Collected data entries
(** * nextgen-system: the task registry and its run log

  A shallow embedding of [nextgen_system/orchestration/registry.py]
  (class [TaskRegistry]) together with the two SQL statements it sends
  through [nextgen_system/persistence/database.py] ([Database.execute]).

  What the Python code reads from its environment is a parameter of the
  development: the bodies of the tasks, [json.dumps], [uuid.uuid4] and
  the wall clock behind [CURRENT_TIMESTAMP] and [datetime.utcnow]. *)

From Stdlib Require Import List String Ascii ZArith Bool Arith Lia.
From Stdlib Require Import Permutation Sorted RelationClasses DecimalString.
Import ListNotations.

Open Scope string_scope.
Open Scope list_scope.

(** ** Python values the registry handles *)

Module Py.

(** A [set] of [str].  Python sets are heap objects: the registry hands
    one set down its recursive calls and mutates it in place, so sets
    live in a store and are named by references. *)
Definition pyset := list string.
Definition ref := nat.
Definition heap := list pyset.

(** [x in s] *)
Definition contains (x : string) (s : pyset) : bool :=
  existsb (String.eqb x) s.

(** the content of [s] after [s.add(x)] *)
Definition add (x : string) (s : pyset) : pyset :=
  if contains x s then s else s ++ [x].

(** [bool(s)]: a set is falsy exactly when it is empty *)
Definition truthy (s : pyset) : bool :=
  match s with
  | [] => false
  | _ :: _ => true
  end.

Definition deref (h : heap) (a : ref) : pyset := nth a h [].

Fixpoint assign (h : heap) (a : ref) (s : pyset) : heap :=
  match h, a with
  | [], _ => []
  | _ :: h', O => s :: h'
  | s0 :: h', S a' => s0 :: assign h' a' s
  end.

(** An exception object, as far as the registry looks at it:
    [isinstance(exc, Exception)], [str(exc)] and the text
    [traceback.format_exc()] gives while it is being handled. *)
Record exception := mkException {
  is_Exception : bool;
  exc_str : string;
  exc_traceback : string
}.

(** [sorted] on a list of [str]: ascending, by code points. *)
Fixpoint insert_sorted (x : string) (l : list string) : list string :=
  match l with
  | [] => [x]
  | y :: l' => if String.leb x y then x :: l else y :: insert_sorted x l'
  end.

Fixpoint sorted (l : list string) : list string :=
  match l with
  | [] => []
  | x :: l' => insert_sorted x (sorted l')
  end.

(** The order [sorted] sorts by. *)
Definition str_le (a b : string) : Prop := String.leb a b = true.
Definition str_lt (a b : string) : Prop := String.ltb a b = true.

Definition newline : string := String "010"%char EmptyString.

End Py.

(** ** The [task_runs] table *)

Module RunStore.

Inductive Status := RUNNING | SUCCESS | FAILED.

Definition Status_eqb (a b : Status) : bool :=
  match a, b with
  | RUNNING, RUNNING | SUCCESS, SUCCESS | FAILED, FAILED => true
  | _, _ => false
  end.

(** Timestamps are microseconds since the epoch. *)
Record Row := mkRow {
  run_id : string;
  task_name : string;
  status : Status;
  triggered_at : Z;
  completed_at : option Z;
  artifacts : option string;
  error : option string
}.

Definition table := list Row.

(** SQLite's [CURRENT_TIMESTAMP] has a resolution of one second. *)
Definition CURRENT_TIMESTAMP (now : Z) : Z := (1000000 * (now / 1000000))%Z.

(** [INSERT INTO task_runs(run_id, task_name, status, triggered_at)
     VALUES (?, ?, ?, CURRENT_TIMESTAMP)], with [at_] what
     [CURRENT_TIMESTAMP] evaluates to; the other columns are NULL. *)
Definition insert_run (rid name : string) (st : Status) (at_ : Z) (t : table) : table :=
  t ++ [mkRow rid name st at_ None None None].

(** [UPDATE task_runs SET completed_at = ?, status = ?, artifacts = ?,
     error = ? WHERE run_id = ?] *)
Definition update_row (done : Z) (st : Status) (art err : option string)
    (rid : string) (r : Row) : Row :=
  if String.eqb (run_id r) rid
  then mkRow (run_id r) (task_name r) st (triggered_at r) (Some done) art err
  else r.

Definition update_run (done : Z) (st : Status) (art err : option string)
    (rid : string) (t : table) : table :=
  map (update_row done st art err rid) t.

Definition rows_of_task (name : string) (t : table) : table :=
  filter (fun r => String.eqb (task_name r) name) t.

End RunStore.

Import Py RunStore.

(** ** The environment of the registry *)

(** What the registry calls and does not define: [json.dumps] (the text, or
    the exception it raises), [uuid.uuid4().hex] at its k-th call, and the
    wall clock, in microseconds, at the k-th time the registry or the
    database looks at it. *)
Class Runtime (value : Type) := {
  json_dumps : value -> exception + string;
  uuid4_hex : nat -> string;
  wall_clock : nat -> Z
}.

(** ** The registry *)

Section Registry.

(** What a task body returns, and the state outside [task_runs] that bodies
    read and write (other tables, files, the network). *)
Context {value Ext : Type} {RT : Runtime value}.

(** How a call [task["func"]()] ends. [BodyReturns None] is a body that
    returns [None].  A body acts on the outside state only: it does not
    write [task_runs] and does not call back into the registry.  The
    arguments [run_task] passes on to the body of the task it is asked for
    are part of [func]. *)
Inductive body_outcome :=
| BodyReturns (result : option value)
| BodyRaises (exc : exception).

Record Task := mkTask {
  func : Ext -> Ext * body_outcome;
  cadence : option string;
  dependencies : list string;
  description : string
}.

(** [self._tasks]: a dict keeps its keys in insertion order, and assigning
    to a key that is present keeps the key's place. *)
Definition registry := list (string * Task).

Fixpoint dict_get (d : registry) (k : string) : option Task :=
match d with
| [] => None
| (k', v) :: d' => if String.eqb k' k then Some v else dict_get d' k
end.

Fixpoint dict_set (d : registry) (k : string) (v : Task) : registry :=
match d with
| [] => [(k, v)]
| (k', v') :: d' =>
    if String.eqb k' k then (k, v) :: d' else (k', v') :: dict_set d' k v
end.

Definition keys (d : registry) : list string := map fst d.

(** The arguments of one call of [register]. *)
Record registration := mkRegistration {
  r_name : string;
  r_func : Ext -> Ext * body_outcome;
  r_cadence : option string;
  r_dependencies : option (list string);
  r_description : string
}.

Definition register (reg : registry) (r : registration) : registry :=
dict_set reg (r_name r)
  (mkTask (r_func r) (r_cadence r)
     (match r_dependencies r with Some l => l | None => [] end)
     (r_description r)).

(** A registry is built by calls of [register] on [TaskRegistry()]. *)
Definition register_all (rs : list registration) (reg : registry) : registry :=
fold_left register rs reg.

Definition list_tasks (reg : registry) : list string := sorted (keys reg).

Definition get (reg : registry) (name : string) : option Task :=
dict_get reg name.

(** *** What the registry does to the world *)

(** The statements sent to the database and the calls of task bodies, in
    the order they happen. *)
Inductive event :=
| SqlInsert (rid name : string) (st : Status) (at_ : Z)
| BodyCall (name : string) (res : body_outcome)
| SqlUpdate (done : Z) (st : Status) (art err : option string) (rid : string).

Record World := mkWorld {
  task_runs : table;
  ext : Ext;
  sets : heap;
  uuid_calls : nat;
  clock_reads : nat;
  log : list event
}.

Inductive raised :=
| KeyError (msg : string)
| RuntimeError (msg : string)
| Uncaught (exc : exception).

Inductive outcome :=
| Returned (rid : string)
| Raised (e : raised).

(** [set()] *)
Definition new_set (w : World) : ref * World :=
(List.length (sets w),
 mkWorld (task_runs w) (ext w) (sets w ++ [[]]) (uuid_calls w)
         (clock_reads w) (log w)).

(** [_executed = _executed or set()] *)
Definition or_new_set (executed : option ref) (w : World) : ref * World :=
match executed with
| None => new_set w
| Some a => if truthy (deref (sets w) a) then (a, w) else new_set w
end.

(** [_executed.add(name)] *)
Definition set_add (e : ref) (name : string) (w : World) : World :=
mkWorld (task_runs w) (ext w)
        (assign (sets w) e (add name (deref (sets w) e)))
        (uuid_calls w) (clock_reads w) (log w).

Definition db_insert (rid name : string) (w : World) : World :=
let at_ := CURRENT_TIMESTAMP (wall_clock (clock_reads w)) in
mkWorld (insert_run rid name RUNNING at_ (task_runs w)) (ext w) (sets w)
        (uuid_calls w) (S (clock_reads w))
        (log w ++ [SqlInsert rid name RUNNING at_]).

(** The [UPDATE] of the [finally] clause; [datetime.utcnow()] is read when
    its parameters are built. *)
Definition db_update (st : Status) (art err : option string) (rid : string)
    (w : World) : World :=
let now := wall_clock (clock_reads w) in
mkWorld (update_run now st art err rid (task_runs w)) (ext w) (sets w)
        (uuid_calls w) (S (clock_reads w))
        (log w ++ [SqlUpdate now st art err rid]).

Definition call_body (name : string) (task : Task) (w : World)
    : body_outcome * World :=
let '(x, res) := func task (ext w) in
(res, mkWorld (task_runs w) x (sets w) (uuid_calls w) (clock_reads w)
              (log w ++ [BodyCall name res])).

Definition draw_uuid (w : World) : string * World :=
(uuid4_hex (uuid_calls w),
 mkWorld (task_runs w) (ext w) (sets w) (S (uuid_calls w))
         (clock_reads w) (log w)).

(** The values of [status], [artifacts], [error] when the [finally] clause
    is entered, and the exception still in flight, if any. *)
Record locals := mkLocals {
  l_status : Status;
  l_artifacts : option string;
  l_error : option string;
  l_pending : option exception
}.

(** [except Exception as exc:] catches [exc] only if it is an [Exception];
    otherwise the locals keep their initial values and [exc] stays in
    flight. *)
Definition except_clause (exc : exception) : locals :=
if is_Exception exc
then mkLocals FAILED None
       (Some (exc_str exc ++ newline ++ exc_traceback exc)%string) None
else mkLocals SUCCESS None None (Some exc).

• **Assignment**: Your answer should be each line of the data that contains the word "looks", copied as it stands.

• **Exercise answer**:
(** An exception object, as far as the registry looks at it:
    database looks at it. *)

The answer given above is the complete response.